(Collected data entries)

=-=-=-=-=

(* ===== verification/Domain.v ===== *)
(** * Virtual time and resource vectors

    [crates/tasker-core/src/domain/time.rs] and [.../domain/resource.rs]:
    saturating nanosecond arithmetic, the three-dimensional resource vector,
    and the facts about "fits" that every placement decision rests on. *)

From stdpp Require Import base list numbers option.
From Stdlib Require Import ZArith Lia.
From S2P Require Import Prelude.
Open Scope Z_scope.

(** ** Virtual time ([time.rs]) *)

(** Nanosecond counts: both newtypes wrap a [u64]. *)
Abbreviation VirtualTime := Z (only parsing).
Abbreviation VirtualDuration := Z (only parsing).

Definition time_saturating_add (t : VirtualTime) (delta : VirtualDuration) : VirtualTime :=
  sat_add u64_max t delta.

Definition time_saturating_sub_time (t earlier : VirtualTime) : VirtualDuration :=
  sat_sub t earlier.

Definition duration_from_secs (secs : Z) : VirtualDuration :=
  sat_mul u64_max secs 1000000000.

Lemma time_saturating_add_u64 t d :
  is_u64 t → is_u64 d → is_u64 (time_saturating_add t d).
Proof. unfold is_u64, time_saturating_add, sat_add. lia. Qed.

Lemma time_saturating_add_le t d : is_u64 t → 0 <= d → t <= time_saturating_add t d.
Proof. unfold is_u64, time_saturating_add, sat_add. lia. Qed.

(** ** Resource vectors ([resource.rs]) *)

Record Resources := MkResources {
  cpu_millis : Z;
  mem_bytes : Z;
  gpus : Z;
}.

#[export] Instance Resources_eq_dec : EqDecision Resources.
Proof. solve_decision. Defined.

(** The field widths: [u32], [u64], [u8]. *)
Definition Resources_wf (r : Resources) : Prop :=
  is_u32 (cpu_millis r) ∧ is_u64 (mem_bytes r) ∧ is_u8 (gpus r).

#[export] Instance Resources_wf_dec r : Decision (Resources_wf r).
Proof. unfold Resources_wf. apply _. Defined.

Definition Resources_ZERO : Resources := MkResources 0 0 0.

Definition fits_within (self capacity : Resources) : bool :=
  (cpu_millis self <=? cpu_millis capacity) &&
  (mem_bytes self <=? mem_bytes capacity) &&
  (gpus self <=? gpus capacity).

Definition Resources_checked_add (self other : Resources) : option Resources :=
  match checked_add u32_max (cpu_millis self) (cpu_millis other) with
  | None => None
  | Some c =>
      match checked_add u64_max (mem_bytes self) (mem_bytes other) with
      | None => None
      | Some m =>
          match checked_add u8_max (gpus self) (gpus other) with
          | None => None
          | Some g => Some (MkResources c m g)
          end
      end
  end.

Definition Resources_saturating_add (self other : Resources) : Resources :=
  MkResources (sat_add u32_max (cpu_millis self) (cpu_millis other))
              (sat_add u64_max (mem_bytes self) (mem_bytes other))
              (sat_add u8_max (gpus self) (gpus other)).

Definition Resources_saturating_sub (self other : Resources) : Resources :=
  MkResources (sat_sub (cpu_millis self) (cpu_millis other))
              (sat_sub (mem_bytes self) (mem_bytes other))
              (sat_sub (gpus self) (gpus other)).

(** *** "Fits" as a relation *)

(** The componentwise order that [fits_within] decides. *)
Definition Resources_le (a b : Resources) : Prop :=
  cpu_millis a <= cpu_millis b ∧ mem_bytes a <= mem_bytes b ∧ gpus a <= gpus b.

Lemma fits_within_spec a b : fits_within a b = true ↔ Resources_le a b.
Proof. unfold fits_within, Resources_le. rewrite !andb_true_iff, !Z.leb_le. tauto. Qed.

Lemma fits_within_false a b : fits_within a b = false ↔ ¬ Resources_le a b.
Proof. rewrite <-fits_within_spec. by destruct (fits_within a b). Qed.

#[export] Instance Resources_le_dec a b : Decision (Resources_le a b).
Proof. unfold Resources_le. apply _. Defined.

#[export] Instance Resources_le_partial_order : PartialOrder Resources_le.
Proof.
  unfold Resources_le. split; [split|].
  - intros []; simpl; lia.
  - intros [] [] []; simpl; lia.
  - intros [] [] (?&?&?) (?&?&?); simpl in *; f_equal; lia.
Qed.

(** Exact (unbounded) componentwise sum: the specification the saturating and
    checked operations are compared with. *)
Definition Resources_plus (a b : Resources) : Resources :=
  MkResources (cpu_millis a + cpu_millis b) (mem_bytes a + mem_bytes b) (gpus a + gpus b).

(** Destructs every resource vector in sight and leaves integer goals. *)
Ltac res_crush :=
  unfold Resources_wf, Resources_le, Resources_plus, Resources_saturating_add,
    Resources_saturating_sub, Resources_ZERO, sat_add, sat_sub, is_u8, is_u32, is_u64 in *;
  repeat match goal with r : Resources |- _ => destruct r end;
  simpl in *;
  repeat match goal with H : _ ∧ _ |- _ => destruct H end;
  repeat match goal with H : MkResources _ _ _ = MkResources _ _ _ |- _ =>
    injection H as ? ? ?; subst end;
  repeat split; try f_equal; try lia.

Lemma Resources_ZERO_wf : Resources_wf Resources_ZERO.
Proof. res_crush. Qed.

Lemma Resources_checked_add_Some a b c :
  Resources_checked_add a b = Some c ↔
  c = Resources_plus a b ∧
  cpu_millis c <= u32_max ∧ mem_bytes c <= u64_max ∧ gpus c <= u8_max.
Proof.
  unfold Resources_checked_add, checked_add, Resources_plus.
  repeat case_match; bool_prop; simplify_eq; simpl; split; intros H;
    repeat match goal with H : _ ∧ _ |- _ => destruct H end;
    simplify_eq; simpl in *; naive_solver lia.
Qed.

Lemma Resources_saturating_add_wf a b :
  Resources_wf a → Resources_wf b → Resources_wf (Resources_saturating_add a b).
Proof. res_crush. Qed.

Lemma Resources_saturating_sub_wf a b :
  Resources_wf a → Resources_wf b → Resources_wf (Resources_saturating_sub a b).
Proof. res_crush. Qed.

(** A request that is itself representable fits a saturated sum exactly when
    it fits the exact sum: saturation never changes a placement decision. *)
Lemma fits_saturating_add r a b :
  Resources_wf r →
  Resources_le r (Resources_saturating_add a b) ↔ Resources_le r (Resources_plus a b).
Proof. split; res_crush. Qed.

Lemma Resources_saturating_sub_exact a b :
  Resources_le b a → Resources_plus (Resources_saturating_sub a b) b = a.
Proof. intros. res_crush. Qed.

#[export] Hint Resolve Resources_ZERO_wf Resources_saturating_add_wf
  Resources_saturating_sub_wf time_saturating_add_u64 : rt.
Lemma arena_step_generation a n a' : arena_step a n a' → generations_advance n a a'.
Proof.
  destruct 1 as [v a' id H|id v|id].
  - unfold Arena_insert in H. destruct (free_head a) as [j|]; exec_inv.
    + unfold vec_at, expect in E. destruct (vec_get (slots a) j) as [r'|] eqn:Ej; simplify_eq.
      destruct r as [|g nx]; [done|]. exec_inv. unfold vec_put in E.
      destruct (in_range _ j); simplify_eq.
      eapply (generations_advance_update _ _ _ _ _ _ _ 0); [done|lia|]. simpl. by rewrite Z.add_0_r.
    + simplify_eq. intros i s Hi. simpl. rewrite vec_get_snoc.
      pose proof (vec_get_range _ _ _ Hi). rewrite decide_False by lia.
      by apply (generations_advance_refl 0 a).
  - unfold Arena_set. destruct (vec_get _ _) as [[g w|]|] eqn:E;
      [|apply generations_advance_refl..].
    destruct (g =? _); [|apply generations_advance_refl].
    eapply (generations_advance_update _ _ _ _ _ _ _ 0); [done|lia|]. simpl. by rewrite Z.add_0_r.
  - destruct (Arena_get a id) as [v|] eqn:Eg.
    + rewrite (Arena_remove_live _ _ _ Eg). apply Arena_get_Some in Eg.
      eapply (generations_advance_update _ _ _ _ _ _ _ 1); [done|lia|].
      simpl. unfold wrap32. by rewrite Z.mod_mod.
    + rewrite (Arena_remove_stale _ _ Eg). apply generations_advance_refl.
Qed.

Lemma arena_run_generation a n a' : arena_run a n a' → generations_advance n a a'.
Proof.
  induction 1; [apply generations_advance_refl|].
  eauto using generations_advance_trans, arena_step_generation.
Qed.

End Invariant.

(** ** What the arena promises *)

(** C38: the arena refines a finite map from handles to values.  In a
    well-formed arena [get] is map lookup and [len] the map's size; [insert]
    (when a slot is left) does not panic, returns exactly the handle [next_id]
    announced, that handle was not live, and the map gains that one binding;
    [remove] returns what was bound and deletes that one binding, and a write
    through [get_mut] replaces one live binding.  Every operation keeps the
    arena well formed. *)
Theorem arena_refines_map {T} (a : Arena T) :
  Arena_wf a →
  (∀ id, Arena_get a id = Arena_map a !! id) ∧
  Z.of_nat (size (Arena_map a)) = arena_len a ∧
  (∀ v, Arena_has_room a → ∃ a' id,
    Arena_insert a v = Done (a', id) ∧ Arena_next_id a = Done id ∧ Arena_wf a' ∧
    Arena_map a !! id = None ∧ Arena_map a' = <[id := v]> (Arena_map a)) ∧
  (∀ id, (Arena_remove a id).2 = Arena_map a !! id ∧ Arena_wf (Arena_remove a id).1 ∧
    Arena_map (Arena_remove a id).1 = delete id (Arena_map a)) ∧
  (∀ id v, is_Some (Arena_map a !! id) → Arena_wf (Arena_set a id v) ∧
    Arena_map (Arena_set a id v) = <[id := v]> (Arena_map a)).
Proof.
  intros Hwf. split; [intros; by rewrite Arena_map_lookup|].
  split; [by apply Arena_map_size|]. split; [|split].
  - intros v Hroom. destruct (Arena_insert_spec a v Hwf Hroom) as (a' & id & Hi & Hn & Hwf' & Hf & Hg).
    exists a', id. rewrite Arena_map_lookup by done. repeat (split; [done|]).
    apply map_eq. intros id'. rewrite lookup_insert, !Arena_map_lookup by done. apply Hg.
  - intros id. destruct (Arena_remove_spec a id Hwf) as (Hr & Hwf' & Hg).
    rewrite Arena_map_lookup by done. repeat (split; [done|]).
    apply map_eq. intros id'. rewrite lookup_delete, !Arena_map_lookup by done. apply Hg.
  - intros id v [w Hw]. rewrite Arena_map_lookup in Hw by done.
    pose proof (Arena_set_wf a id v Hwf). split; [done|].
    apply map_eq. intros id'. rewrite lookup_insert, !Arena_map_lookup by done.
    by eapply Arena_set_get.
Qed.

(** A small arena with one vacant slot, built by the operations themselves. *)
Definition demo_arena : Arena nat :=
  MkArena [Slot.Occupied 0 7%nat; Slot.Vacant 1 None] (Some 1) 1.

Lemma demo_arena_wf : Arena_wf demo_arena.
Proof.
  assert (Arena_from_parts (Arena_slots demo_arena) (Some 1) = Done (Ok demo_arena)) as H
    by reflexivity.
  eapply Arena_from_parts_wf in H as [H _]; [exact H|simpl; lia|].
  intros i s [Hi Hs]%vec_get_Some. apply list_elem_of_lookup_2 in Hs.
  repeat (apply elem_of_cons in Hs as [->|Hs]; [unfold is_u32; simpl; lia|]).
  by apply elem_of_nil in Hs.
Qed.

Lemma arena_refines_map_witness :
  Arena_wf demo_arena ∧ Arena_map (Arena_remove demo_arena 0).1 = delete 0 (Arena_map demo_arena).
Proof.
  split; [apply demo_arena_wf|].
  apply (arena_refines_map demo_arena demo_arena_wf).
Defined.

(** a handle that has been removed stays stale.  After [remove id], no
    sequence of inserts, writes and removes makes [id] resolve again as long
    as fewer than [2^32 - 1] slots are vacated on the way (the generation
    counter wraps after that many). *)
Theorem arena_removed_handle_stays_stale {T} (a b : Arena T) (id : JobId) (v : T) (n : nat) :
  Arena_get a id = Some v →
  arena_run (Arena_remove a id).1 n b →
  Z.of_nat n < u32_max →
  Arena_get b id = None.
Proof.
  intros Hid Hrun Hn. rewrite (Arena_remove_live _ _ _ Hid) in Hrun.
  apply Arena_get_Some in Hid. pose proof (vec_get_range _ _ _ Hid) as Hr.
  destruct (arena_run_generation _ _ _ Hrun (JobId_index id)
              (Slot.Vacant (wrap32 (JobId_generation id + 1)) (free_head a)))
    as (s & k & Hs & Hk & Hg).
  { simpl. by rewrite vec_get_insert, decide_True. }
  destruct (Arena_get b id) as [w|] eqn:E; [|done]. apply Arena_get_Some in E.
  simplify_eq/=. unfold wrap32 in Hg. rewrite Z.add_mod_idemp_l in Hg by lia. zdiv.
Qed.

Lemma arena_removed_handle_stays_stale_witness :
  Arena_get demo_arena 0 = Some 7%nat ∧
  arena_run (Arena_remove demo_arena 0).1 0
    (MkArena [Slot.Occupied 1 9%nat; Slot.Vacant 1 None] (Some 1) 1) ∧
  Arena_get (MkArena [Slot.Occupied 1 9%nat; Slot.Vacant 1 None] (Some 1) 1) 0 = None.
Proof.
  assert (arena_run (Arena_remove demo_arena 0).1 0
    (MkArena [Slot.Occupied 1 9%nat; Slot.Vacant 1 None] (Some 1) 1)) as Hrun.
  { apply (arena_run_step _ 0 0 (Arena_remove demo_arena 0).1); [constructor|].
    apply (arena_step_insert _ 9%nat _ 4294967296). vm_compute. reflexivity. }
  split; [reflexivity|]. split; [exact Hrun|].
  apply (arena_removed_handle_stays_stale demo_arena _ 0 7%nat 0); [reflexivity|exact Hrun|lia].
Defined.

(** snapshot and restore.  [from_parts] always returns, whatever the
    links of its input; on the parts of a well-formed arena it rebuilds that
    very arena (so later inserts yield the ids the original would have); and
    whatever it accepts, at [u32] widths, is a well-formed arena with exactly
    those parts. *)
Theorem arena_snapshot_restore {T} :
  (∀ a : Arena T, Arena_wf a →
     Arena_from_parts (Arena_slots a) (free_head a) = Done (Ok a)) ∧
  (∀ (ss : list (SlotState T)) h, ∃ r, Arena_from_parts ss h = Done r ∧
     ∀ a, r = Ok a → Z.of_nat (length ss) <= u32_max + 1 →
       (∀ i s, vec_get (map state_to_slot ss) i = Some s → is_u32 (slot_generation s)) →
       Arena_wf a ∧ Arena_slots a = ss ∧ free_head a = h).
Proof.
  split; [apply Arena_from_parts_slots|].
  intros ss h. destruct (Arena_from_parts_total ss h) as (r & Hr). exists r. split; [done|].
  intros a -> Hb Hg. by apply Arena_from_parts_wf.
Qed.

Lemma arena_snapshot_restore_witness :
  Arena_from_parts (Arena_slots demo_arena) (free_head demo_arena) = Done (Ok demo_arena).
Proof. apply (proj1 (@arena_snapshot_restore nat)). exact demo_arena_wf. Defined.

=-=-=-=-=

Return the entries above unchanged, starting at the first line and stopping after the line with "saturating nanosecond arithmetic, the".

◆ SOLUTION ◆
(* ===== verification/Domain.v ===== *)
(** * Virtual time and resource vectors

    [crates/tasker-core/src/domain/time.rs] and [.../domain/resource.rs]:
    saturating nanosecond arithmetic, the three-dimensional resource vector,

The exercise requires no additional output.